Пятница, 16 февраля 1906 года
Упоминание Сюзи о маленьком Лэнгдоне. – Переезд из Буффало в Хартфорд. – Мистер Клеменс рассказывает о продаже своей буффаловской газеты мистеру Кинни. – Говорит о Джее Гулде, Макколле и Рокфеллере
«Когда Лэнгдон был малюткой, он любил держать в руке карандаш, это было его любимой забавой. Я уверена, что его очень редко видели без карандаша в руке. Когда он сидел на руках у тети Сюзи и хотел пойти на руки к маме, то протягивал к ней ручки тыльной стороной, а не ладонями. Примерно через год и пять месяцев после рождения Лэнгдона родилась я, и моим главным занятием тогда было плакать, так что я, вероятно, сильно прибавила маме забот. Вскоре после рождения маленького Лэнгдона (через год) папа и мама переехали жить в Хартфорд. Их дом в Буффало слишком сильно напоминал им о дорогом дедушке, поэтому вскоре после того, как его не стало, они переехали в Хартфорд.

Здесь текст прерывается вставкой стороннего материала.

(* ===== verification/OfNavSpec.v ===== *)
(** * Walking the device tree

    On a tree that memory holds, [__of_find_all_nodes] goes from each node to the
    next one in the order of the source, so that a search sees every node once;
    a search by phandle and one by path find the node they name. *)

From Stdlib Require Import ZArith Lia Bool.
From stdpp Require Import base tactics numbers list gmap strings.
From S2P Require Import Prelude Words Mem LibString Memblock Buddy BuddyInit OpenFile Fdt FdtSpec OfTree OfUnflatten OfBuild OfExample OfNav.

Fixpoint gheight (g : gtree) : nat := match g with GTree _ kids => S (foldr (fun k n => Nat.max (gheight k) n) 0%nat kids) end.
Definition gheights (kids : list gtree) : nat := foldr (fun k n => Nat.max (gheight k) n) 0%nat kids.
(** The address of the first of [l], or [u]. *)
Definition first_addr (u : Z) (l : list gnode) : Z := match l with [] => u | n :: _ => g_addr n end.
Lemma first_addr_app u l1 l2 : first_addr u (l1 ++ l2) = first_addr (first_addr u l2) l1.
Proof. destruct l1; reflexivity. Qed.
Lemma first_allnodes u kids : first_addr u (allnodes kids) = hd u kids.
Proof. destruct kids as [|[n l] kids]; reflexivity. Qed.
(** The first node with a phandle. *)
Fixpoint by_phandle (h : Z) (l : list gnode) : Z := match l with [] => 0 | n :: l => if g_phandle n =? h then g_addr n else by_phandle h l end.

Section Walk.
  Context (fuel : nat) (lit : string -> Z) (m : mem) (root : Z).
  Abbreviation contents l := (Forall (fun pn => body lit m m (pn : Z * gnode).1 pn.2) l).

(** Going up from [np] ends at [u] within [d] steps. *)
Definition up (d : nat) (np u : Z) : Prop := forall f, (d <= f)%nat -> climb_loop m f np = Ok u.
Lemma up_stop np p s : m !! (np + 32) = Some p -> m !! (np + 48) = Some s -> p = 0 \/ s <> 0 -> up 1 np s.
Proof.
  intros Hp Hs H [|f] Hf; [lia|]. cbn [climb_loop]. unfold ldf. rewrite (load8_ok _ _ _ Hp : load8 m (np + dn_parent) = _), (load8_ok _ _ _ Hs : load8 m (np + dn_sibling) = _). cbn [mbind outcome_bind].
  destruct (Z.eqb_spec p 0), (Z.eqb_spec s 0); cbn [negb andb]; try reflexivity. destruct H; contradiction.
Qed.
Lemma up_parent d np p u : m !! (np + 32) = Some p -> m !! (np + 48) = Some 0 -> p <> 0 -> up d p u -> up (S d) np u.
Proof.
  intros Hp Hs H Hu [|f] Hf; [lia|]. cbn [climb_loop]. unfold ldf. rewrite (load8_ok _ _ _ Hp : load8 m (np + dn_parent) = _), (load8_ok _ _ _ Hs : load8 m (np + dn_sibling) = _). cbn [mbind outcome_bind].
  destruct (Z.eqb_spec p 0); [contradiction|]. apply Hu. lia.
Qed.
(* ===== verification/PageTableSpec.v ===== *)
(** * Page tables: the map they define, and what the kernel's updates do to it

    The tables of an address space form a tree: [T] gives the address of the table page at
    each place ([[]] is the root, [[i]] the table of entry [i] of the root, [[i; j]] that of entry
    [j] below).  [vm_ok] says that memory holds such a tree of separate pages, none of them free.
    [walk] is the address translation the hardware does.  The
    theorems say which entries of the map the kernel's operations change. *)

From Stdlib Require Import ZArith Lia Bool.
From stdpp Require Import base tactics numbers list gmap strings.
From S2P Require Import Prelude Words Mem LibString Memblock Buddy BuddyInit Bitmap OfTree OfBuild PageTable.

(** ** Words of memory *)

Lemma load_le_ext n m m' : forall p, (forall x, p <= x < p + Z.of_nat n -> m' !! x = m !! x) -> load_le n m' p = load_le n m p.
Proof.
  induction n as [|n IH]; intros p H; cbn [load_le]; [reflexivity|]. unfold load8. rewrite (H p) by lia. rewrite IH by (intros x Hx; apply H; lia). reflexivity.
Qed.
Lemma load64_ext m m' p : (forall x, p <= x < p + 8 -> m' !! x = m !! x) -> load64 m' p = load64 m p.
Proof. intros H. apply load_le_ext. exact H. Qed.
Lemma load64_shift m m' p q : (forall i, 0 <= i < 8 -> m' !! (q + i) = m !! (p + i)) -> load64 m' q = load64 m p.
Proof.
  intros H. cut (forall n k, Z.of_nat n + k = 8 -> 0 <= k -> load_le n m' (q + k) = load_le n m (p + k)); [intros G; specialize (G 8%nat 0 eq_refl ltac:(lia)); rewrite !Z.add_0_r in G; exact G|].
  induction n as [|n IH]; intros k Hk H0; cbn [load_le]; [reflexivity|]. unfold load8. rewrite (H k) by lia. replace (q + k + 1) with (q + (k + 1)) by lia. replace (p + k + 1) with (p + (k + 1)) by lia. rewrite IH by lia. reflexivity.
Qed.
Lemma load_le_zero n m : forall p, (forall x, p <= x < p + Z.of_nat n -> m !! x = Some 0) -> load_le n m p = Ok 0.
Proof.
  induction n as [|n IH]; intros p H; cbn [load_le]; [reflexivity|]. unfold load8. rewrite (H p) by lia. rewrite IH by (intros x Hx; apply H; lia). reflexivity.
Qed.
Lemma store_le_word n : forall m p v, writable m p (Z.of_nat n) -> exists m', store_le n m p v = Ok m' /\ load_le n m' p = Ok (v mod 256 ^ Z.of_nat n) /\ eq_outside p (Z.of_nat n) m m' /\ writable m' p (Z.of_nat n).
Proof.
  induction n as [|n IH]; intros m p v Hw; cbn [store_le load_le]; [exists m; split; [reflexivity|]; split; [rewrite Z.mod_1_r; reflexivity|split; [reflexivity|exact Hw]]|].
  rewrite store8_ok by (apply Hw; lia). cbn [mbind outcome_bind]. destruct (IH (<[p := u8 (v mod 256)]> m) (p + 1) (v / 256)) as (m' & E & H1 & H2 & H3). { apply writable_insert. intros x Hx. apply Hw. lia. }
  assert (m' !! p = Some (u8 (v mod 256))) as Hp by (rewrite H2 by lia; apply lookup_insert_eq). exists m'. split; [exact E|]. split; [|split].
  - unfold load8. rewrite Hp. cbn [deref mbind outcome_bind]. rewrite H1. cbn [mbind outcome_bind]. f_equal. unfold u8. rewrite Z.mod_mod by lia. rewrite Nat2Z.inj_succ, Z.pow_succ_r by lia. rewrite Z.rem_mul_r by lia. reflexivity.
  - intros x Hx. rewrite H2 by lia. apply lookup_insert_ne. lia.
  - intros x Hx. destruct (Z.eq_dec x p) as [->|]; [rewrite Hp; eauto|apply H3; lia].
Qed.
Lemma store64_word m p v : writable m p 8 -> exists m', store64 m p v = Ok m' /\ load64 m' p = Ok (u64 v) /\ eq_outside p 8 m m' /\ writable m' p 8.
Proof. exact (store_le_word 8 m p v). Qed.

(** ** Arithmetic of addresses *)

(** The 27 bits of the page number that the tables translate. *)
Definition vpn (va : Z) : Z := (va / PAGE_SIZE) mod 2 ^ 27.
Definition idx0 (v : Z) : Z := v / 2 ^ 18.
Definition idx1 (v : Z) : Z := (v / 2 ^ 9) mod 2 ^ 9.
Definition idx2 (v : Z) : Z := v mod 2 ^ 9.

Lemma vpn_range va : 0 <= vpn va < 2 ^ 27.
Proof. apply Z.mod_pos_bound. reflexivity. Qed.
Lemma idx_range v : 0 <= v < 2 ^ 27 -> 0 <= idx0 v < 512 /\ 0 <= idx1 v < 512 /\ 0 <= idx2 v < 512.
Proof. unfold idx0, idx1, idx2. intros H. Z.div_mod_to_equations. lia. Qed.
Lemma index_vpn va : pgd_index va = idx0 (vpn va) /\ pmd_index va = idx1 (vpn va) /\ pte_index va = idx2 (vpn va).
Proof.
  unfold pgd_index, pmd_index, pte_index, PTRS_PER_PGD, PTRS_PER_PMD, PTRS_PER_PTE, PGDIR_SHIFT, PMD_SHIFT, vpn, idx0, idx1, idx2. change PAGE_SHIFT with 12. change (PAGE_SIZE / 8 - 1) with (2 ^ 9 - 1). rewrite !land_ones_mod, !Z.shiftr_div_pow2 by lia. change PAGE_SIZE with (2 ^ 12).
  replace (2 ^ 30) with (2 ^ 12 * 2 ^ 18) by reflexivity. replace (2 ^ 21) with (2 ^ 12 * 2 ^ 9) by reflexivity. rewrite <- !Z.div_div by lia. set (q := va / 2 ^ 12). clearbody q.
  split; [|split]; Z.div_mod_to_equations; lia.
Qed.
Lemma boundary_end s addr end_ : 12 <= s < 64 -> 0 <= addr < end_ -> end_ < 2 ^ 64 ->
  (let b := Z.land (u64 (addr + Z.shiftl 1 s)) (u64 (Z.lnot (Z.shiftl 1 s - 1))) in if u64 (b - 1) <? u64 (end_ - 1) then b else end_) = Z.min ((addr / 2 ^ s + 1) * 2 ^ s) end_.
Proof.
  intros Hs H1 H2. cbv zeta. rewrite Z.shiftl_1_l. rewrite land_not_ones by (try apply u64_range; lia).
  assert (0 < 2 ^ s) as P by (apply Z.pow_pos_nonneg; lia). assert (2 ^ 64 = 2 ^ s * 2 ^ (64 - s)) as P64 by (rewrite <- Z.pow_add_r by lia; f_equal; lia). assert (0 < 2 ^ (64 - s)) by (apply Z.pow_pos_nonneg; lia).
  pose proof (Z.div_mod addr (2 ^ s) ltac:(lia)) as D. pose proof (Z.mod_pos_bound addr (2 ^ s) P) as M. set (q := addr / 2 ^ s) in *. set (r := addr mod 2 ^ s) in *.
  assert (0 <= q) by (apply Z.div_pos; lia). rewrite (u64_small (end_ - 1)) by (unfold is_u64; lia). assert (q + 1 <= 2 ^ (64 - s)) as Hq by nia.
  destruct (Z.eq_dec (q + 1) (2 ^ (64 - s))) as [E|E].
  - replace (u64 (addr + 2 ^ s)) with r by (unfold u64; apply (Z.mod_unique_pos _ _ 1); nia). rewrite (Z.mod_small r) by lia. rewrite Z.sub_diag. change (u64 (0 - 1)) with (2 ^ 64 - 1). destruct (Z.ltb_spec (2 ^ 64 - 1) (end_ - 1)); nia.
  - assert ((q + 1) * 2 ^ s + 2 ^ s <= 2 ^ 64) by nia. rewrite (u64_small (addr + 2 ^ s)) by (unfold is_u64; nia). replace (addr + 2 ^ s) with (r + (q + 1) * 2 ^ s) by lia. rewrite Z.mod_add, (Z.mod_small r) by lia.
    replace (r + (q + 1) * 2 ^ s - r) with ((q + 1) * 2 ^ s) by lia. rewrite u64_small by (unfold is_u64; nia). destruct (Z.ltb_spec ((q + 1) * 2 ^ s - 1) (end_ - 1)); lia.
Qed.
Lemma pmd_end_min addr end_ : 0 <= addr < end_ -> end_ < 2 ^ 64 -> pmd_addr_end addr end_ = Z.min ((addr / 2 ^ 21 + 1) * 2 ^ 21) end_.
Proof. exact (boundary_end 21 addr end_ ltac:(lia)). Qed.
Lemma pgd_end_min addr end_ : 0 <= addr < end_ -> end_ < 2 ^ 64 -> pgd_addr_end addr end_ = Z.min ((addr / 2 ^ 30 + 1) * 2 ^ 30) end_.
Proof. exact (boundary_end 30 addr end_ ltac:(lia)). Qed.

Section Spec.
  Context (L : layout) (R : Z).

(** ** The tree of tables *)

Definition lin (p : Z) : Z := p * PAGE_SIZE + va_pa_offset L.
Definition frame_ok (p : Z) : Prop := 0 < p /\ (p + 1) * PAGE_SIZE + va_pa_offset L < 2 ^ 64.
Definition enc (t : option Z) : Z := match t with Some a => table_entry L a | None => 0 end.

(** The translation of an address: its last-level entry, 0 when there is none. *)
Definition walk (m : mem) (va : Z) : outcome Z :=
  pgd ← load64 m (R + 8 * pgd_index va);
  if pgd =? 0 then Ok 0
  else
    pmd ← load64 m (pgd_page_vaddr L pgd + 8 * pmd_index va);
    if pmd =? 0 then Ok 0 else load64 m (pmd_page_vaddr L pmd + 8 * pte_index va).

Record vm_ok (z : zone) (T : gmap (list Z) Z) (w : vm_state) : Prop := {
  vk_off : 0 <= va_pa_offset L /\ va_pa_offset L mod PAGE_SIZE = 0;
  vk_buddy : buddy_inv (vm_buddy w) z;
  (** free pages are frames of mapped memory *)
  vk_free : forall p, free_page_in z p -> frame_ok p /\ writable (vm_mem w) (lin p) PAGE_SIZE;
  vk_root : T !! [] = Some R;
  vk_table : forall k a, T !! k = Some a -> 0 < a /\ a mod PAGE_SIZE = 0 /\ writable (vm_mem w) a PAGE_SIZE /\ forall p, free_page_in z p -> lin p <> a;
  vk_frame : forall k a, T !! k = Some a -> k <> [] -> exists p, frame_ok p /\ a = lin p;
  vk_inj : forall k k' a, T !! k = Some a -> T !! k' = Some a -> k = k';
  vk_tree : forall k i a, T !! (k ++ [i]) = Some a -> 0 <= i < 512 /\ (length k < 2)%nat /\ is_Some (T !! k);
  vk_entry : forall k a i, T !! k = Some a -> (length k < 2)%nat -> 0 <= i < 512 -> load64 (vm_mem w) (a + 8 * i) = Ok (enc (T !! (k ++ [i]))) }.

Вскоре после рождения маленького Лэнгдона к маме в гости приехала ее подруга (Эмма Най) и, будучи у нас в гостях, заболела брюшным тифом. Через некоторое время ей стало так плохо, у нее началась такая горячка, что маме стало очень трудно за ней ухаживать и ей пришлось вызвать каких-то своих знакомых из Эльмиры, чтобы те помогли ухаживать за больной. Приехала тетя Клара (мисс Клара Л. Сполдинг). Она нам не родственница, но мы называем ее «тетя Клара», потому что она очень близкая мамина подруга. Она приехала и помогала маме ухаживать за Эммой Най, но, несмотря на все старания, больной стало хуже и она умерла».
Сюзи права. Наши полтора года в Буффало нагнали на нас столько ужаса и горя, что мы потеряли покой и захотели переехать – в такое место, которое было бы связано с более приятными воспоминаниями либо вообще ни с какими. В соответствии с жесткими условиями грозного закона годового траура, который лишает скорбящего общества соплеменников в тот момент, когда он крайне в них нуждается, мы стали затворниками в доме, никого не посещая и не принимая гостей. Единственным исключением был Дэвид Грей – поэт и редактор ведущей газеты и наш близкий друг благодаря его и моей дружбе с Джоном Хэем. У Дэвида была молодая жена и маленький ребенок. Греи и Клеменсы часто навещали друг друга, и это было единственным утешением в нашем заточении.